(Saved entries)
● ● ●

(** X3. Initialize goes through Open, Ping and the creation of the table
    in this order, stops at the first that fails and returns its error;
    the handle is set only in the third case; the rows of the table are
    never changed. *)
Theorem Initialize_first_error (env : Env) (driver0 : Driver) (url : string) (w : World) :
  exists driver err w1,
    Initialize env driver0 url w = (Done (driver, err), w1)
    /\ rows w1 = rows w
    /\ match fault env (CallOpen "postgres" url), fault env CallPing with
       | Some e, _ =>
           err = Some e /\ driver = driver0
           /\ trace w1 = (trace w ++ [Call (CallOpen "postgres" url) (Some e)])%list
       | None, Some e =>
           err = Some e /\ driver = driver0
           /\ trace w1 = (trace w ++ [Call (CallOpen "postgres" url) None;
                                      Call CallPing (Some e)])%list
       | None, None =>
           err = fault env (CallExec OnDB createStmt []) /\ driver = {| db := Some theDB |}
           /\ trace w1 = (trace w ++ [Call (CallOpen "postgres" url) None;
                                      Call CallPing None;
                                      Call (CallExec OnDB createStmt []) err])%list
       end.
Proof.
  unfold Initialize, ensureVersionTableExists, Exec, dbExecer_DB, dbExec,
    sqlOpen, Ping, bind, ret, record, observe. cbn [db].
  destruct (fault env (CallOpen "postgres" url)) as [e|]; cbn [trace];
    [do 3 eexists; split; [reflexivity|]; cbn [rows trace]; auto|].
  destruct (fault env CallPing) as [e|]; cbn [trace];
    [do 3 eexists; split; [reflexivity|]; cbn [rows trace];
     rewrite <- ?app_assoc; auto|].
  destruct (fault env (CallExec OnDB createStmt [])) as [e|]; cbn [trace rows];
    [|rewrite serverExec_create];
    do 3 eexists; (split; [reflexivity|]); cbn [rows trace];
    rewrite <- ?app_assoc; auto.
Qed.

Lemma Initialize_shape (env : Env) (driver0 : Driver) (url : string) (w : World) :
  exists driver err w1,
    Initialize env driver0 url w = (Done (driver, err), w1)
    /\ rows w1 = rows w
    /\ (err = None -> db driver <> None).
Proof.
  unfold Initialize, ensureVersionTableExists, Exec, dbExecer_DB, dbExec,
    sqlOpen, Ping, bind, ret, record, observe. cbn [db].
  destruct (fault env (CallOpen "postgres" url)) as [e|]; cbn [trace];
    [do 3 eexists; split; [reflexivity|]; cbn [rows]; split; [reflexivity | discriminate]|].
  destruct (fault env CallPing) as [e|]; cbn [trace];
    [do 3 eexists; split; [reflexivity|]; cbn [rows]; split; [reflexivity | discriminate]|].
  destruct (fault env (CallExec OnDB createStmt [])) as [e|]; cbn [trace rows];
    [|rewrite serverExec_create];
    do 3 eexists; (split; [reflexivity|]); cbn [rows db];
    (split; [reflexivity | discriminate]).
Qed.

Lemma Version_value (env : Env) (driver : Driver) (w : World) :
  db driver <> None -> fault env (CallQueryRow selectStmt) = None ->
  fst (Version env driver w) = Done (maxVersion (rows w), None).
Proof.
  intros Hd Hq. destruct driver as [[d|]]; [clear Hd | now elim Hd].
  run_driver; reflexivity.
Qed.

Lemma Version_same_rows (env : Env) (driver : Driver) (w w' : World) :
  rows w' = rows w -> fst (Version env driver w') = fst (Version env driver w).
Proof.
  intros Hr. unfold Version, queryRowScan, bind, ret, record, observe.
  destruct (db driver); [|reflexivity].
  destruct (fault env (CallQueryRow selectStmt)) as [[| | |]|]; try reflexivity.
  rewrite Hr. destruct (rows w); reflexivity.
Qed.

(** X4. After an Initialize that returned no error, the driver has its
    handle: Close returns, and Version returns; when the query itself
    does not fail, Version gives the greatest version that was in the
    table before Initialize, 0 for an empty table. *)
Theorem Initialize_then_Version (env : Env) (driver0 driver : Driver) (url : string)
        (w w1 : World) :
  Initialize env driver0 url w = (Done (driver, None), w1) ->
  (exists r, fst (Close env driver w1) = Done r)
  /\ (exists r, fst (Version env driver w1) = Done r)
  /\ (fault env (CallQueryRow selectStmt) = None ->
      fst (Version env driver w1) = Done (maxVersion (rows w), None)).
Proof.
  intros Hi.
  destruct (Initialize_shape env driver0 url w) as (d & err & w1' & Hrun & Hrows & Hd).
  rewrite Hi in Hrun. injection Hrun as <- <- <-.
  assert (Hlive : db driver <> None) by (apply Hd; reflexivity).
  split; [|split].
  - destruct driver as [[d|]]; [|now elim Hlive]. run_driver; eexists; reflexivity.
  - destruct driver as [[d|]]; [|now elim Hlive]. run_driver; eexists; reflexivity.
  - intros Hq. rewrite (Version_value env driver w1 Hlive Hq). now rewrite Hrows.
Qed.

Lemma Initialize_then_Version_witness :
  let env := Examples.calm Examples.plainText in
  fst (Version env Examples.live
               (snd (Initialize env Examples.fresh "postgres://localhost/app"
                                (Examples.start [2%N; 5%N; 3%N]))))
  = Done (5%N, None).
Proof.
  intros env.
  destruct (Initialize_then_Version
              env Examples.fresh Examples.live "postgres://localhost/app"
              (Examples.start [2%N; 5%N; 3%N])
              (snd (Initialize env Examples.fresh "postgres://localhost/app"
                               (Examples.start [2%N; 5%N; 3%N])))
              eq_refl) as (_ & _ & Hv).
  exact (Hv eq_refl).
Defined.

(** ** Migrate: the ways it ends early *)

(** X5. When the file cannot be read, Migrate sends the file and the read
    error, closes the channel and returns; it makes no call on the
    database, whatever the handle is (a nil handle is not touched). *)
Theorem Migrate_read_failure (env : Env) (driver : Driver) (f : file.File)
        (e : error) (w : World) :
  closed w = false -> readFile env f = inl e ->
  Migrate env driver f w
  = (Done tt,
     {| rows := rows w; txrows := txrows w; closed := true;
        trace := (trace w ++ [Send (ItemFile f); Send (ItemError e); Closed])%list |}).
Proof.
  intros Hc Hr. run_driver; flat_trace; try discriminate; reflexivity.
Qed.

Lemma Migrate_read_failure_witness :
  let env := {| readFile := fun _ => inl (otherError "open 003_up.sql: no such file");
                runScript := fun _ t => (t, None);
                fault := fun _ => None |} in
  Migrate env Examples.fresh Examples.up3 (Examples.start [1%N])
  = (Done tt,
     {| rows := [1%N]; txrows := None; closed := true;
        trace := [Send (ItemFile Examples.up3);
                  Send (ItemError (otherError "open 003_up.sql: no such file"));
                  Closed] |}).
Proof.
  intros env.
  exact (Migrate_read_failure env Examples.fresh Examples.up3
           (otherError "open 003_up.sql: no such file") (Examples.start [1%N])
           eq_refl eq_refl).
Defined.

(** X6. When Begin fails, Migrate sends the file and the error of Begin,
    closes the channel and returns: the text of the migration is not
    executed, and neither the table nor the transaction state changes. *)
Theorem Migrate_begin_failure (env : Env) (driver : Driver) (f : file.File)
        (c : string) (e : error) (w : World) :
  closed w = false -> readFile env f = inr c -> db driver <> None ->
  canUseTransaction c = true -> fault env CallBegin = Some e ->
  Migrate env driver f w
  = (Done tt,
     {| rows := rows w; txrows := txrows w; closed := true;
        trace := (trace w ++ [Send (ItemFile f); Call CallBegin (Some e);
                              Send (ItemError e); Closed])%list |}).
Proof.
  intros Hc Hr Hd Hm Hb.
  assert (Hn : negb (canUseTransaction c) = false) by (now rewrite Hm).
  destruct driver as [[d|]]; [clear Hd | now elim Hd].
  run_driver; flat_trace; try discriminate; reflexivity.
Qed.

Lemma Migrate_begin_failure_witness :
  let env := {| readFile := fun _ => inr Examples.plainText;
                runScript := fun _ t => (t, None);
                fault := fun c => match c with
                                  | CallBegin => Some (otherError "driver: bad connection")
                                  | _ => None
                                  end |} in
  Migrate env Examples.live Examples.up3 (Examples.start [1%N])
  = (Done tt,
     {| rows := [1%N]; txrows := None; closed := true;
        trace := [Send (ItemFile Examples.up3);
                  Call CallBegin (Some (otherError "driver: bad connection"));
                  Send (ItemError (otherError "driver: bad connection"));
                  Closed] |}).
Proof.
  intros env.
  exact (Migrate_begin_failure env Examples.live Examples.up3 Examples.plainText
           (otherError "driver: bad connection") (Examples.start [1%N])
           eq_refl eq_refl ltac:(discriminate) eq_refl eq_refl).
Defined.

(** X14. On a channel that is already closed Migrate panics at once: the
    send panics, the deferred close panics in turn, and nothing else has
    happened: the file is not read and the database is not called. *)
Theorem Migrate_on_closed_channel (env : Env) (driver : Driver) (f : file.File)
        (w : World) :
  closed w = true ->
  Migrate env driver f w = (Panic "close of closed channel", w).
Proof.
  intros Hc. unfold Migrate, defer, bind at 1, send, closePipe.
  rewrite Hc. cbv beta iota. rewrite Hc. reflexivity.
Qed.

Lemma Migrate_on_closed_channel_witness :
  let w := {| rows := [1%N]; txrows := None; closed := true; trace := [] |} in
  Migrate (Examples.calm Examples.plainText) Examples.live Examples.up3 w
  = (Panic "close of closed channel", w).
Proof.
  intros w.
  exact (Migrate_on_closed_channel (Examples.calm Examples.plainText) Examples.live
           Examples.up3 w eq_refl).
Defined.

(** The commit of a transaction whose statements all succeeded. *)
Lemma Migrate_tx_commit (env : Env) (driver : Driver) (f : file.File) (c : string)
      (w w1 w2 : World) (tx : sqlTx) :
  readFile env f = inr c ->
  canUseTransaction c = true ->
  (send (ItemFile f) ;;; Begin env (db driver)) w = (Done (inr tx), w1) ->
  internalMigrate (E := dbExecer_Tx env) tx (file.setContent f c) w1 = (Done None, w2) ->
  exists w3 t2,
    Migrate env driver f w = (Done tt, w3)
    /\ txrows w2 = Some t2
    /\ txrows w3 = None
    /\ match fault env CallCommit with
       | Some e =>
           trace w3 = (trace w2 ++ [Call CallCommit (Some e); Send (ItemError e); Closed])%list
           /\ rows w3 = rows w
       | None =>
           trace w3 = (trace w2 ++ [Call CallCommit None; Closed])%list
           /\ rows w3 = t2
       end.
Proof.
  intros Hr Hm Hb Hi.
  destruct (begun_world env driver f w w1 tx Hb) as (Hc & Hc1 & Hrows1 & Htx1).
  destruct (internalMigrate_tx_keeps env tx (file.setContent f c) w1) as (Hc2 & Hrows2 & Htx2).
  rewrite Hi in Hc2, Hrows2, Htx2. cbn [snd] in Hc2, Hrows2, Htx2.
  rewrite Hc1 in Hc2. rewrite Hrows1 in Hrows2.
  assert (Ht : exists t, txrows w2 = Some t).
  { destruct (txrows w2) as [t|]; [now exists t|].
    exfalso. apply Htx2; [rewrite Htx1; discriminate | reflexivity]. }
  destruct Ht as [t Ht].
  unfold Migrate, defer, file.ReadContent. rewrite Hr.
  cbv beta iota. change (file.Content (file.setContent f c)) with c.
  rewrite Hm. cbn [negb].
  rewrite bind_assoc. unfold bind at 1. rewrite Hb.
  unfold bind at 1. rewrite Hi.
  unfold bind, send, Commit, closePipe, record, observe, ret.
  rewrite Ht.
  destruct (fault env CallCommit) as [e|]; cbn [closed]; rewrite Hc2; cbn [closed];
    do 2 eexists; (split; [reflexivity|]); cbn [trace rows txrows];
    rewrite <- ?app_assoc; auto.
Qed.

● ● ●

WHAT IS BEING ASKED: Take every line above carrying "canUseTransaction" and return it.

RESPONSE AREA:
  canUseTransaction c = true -> fault env CallBegin = Some e ->
  assert (Hn : negb (canUseTransaction c) = false) by (now rewrite Hm).
  canUseTransaction c = true ->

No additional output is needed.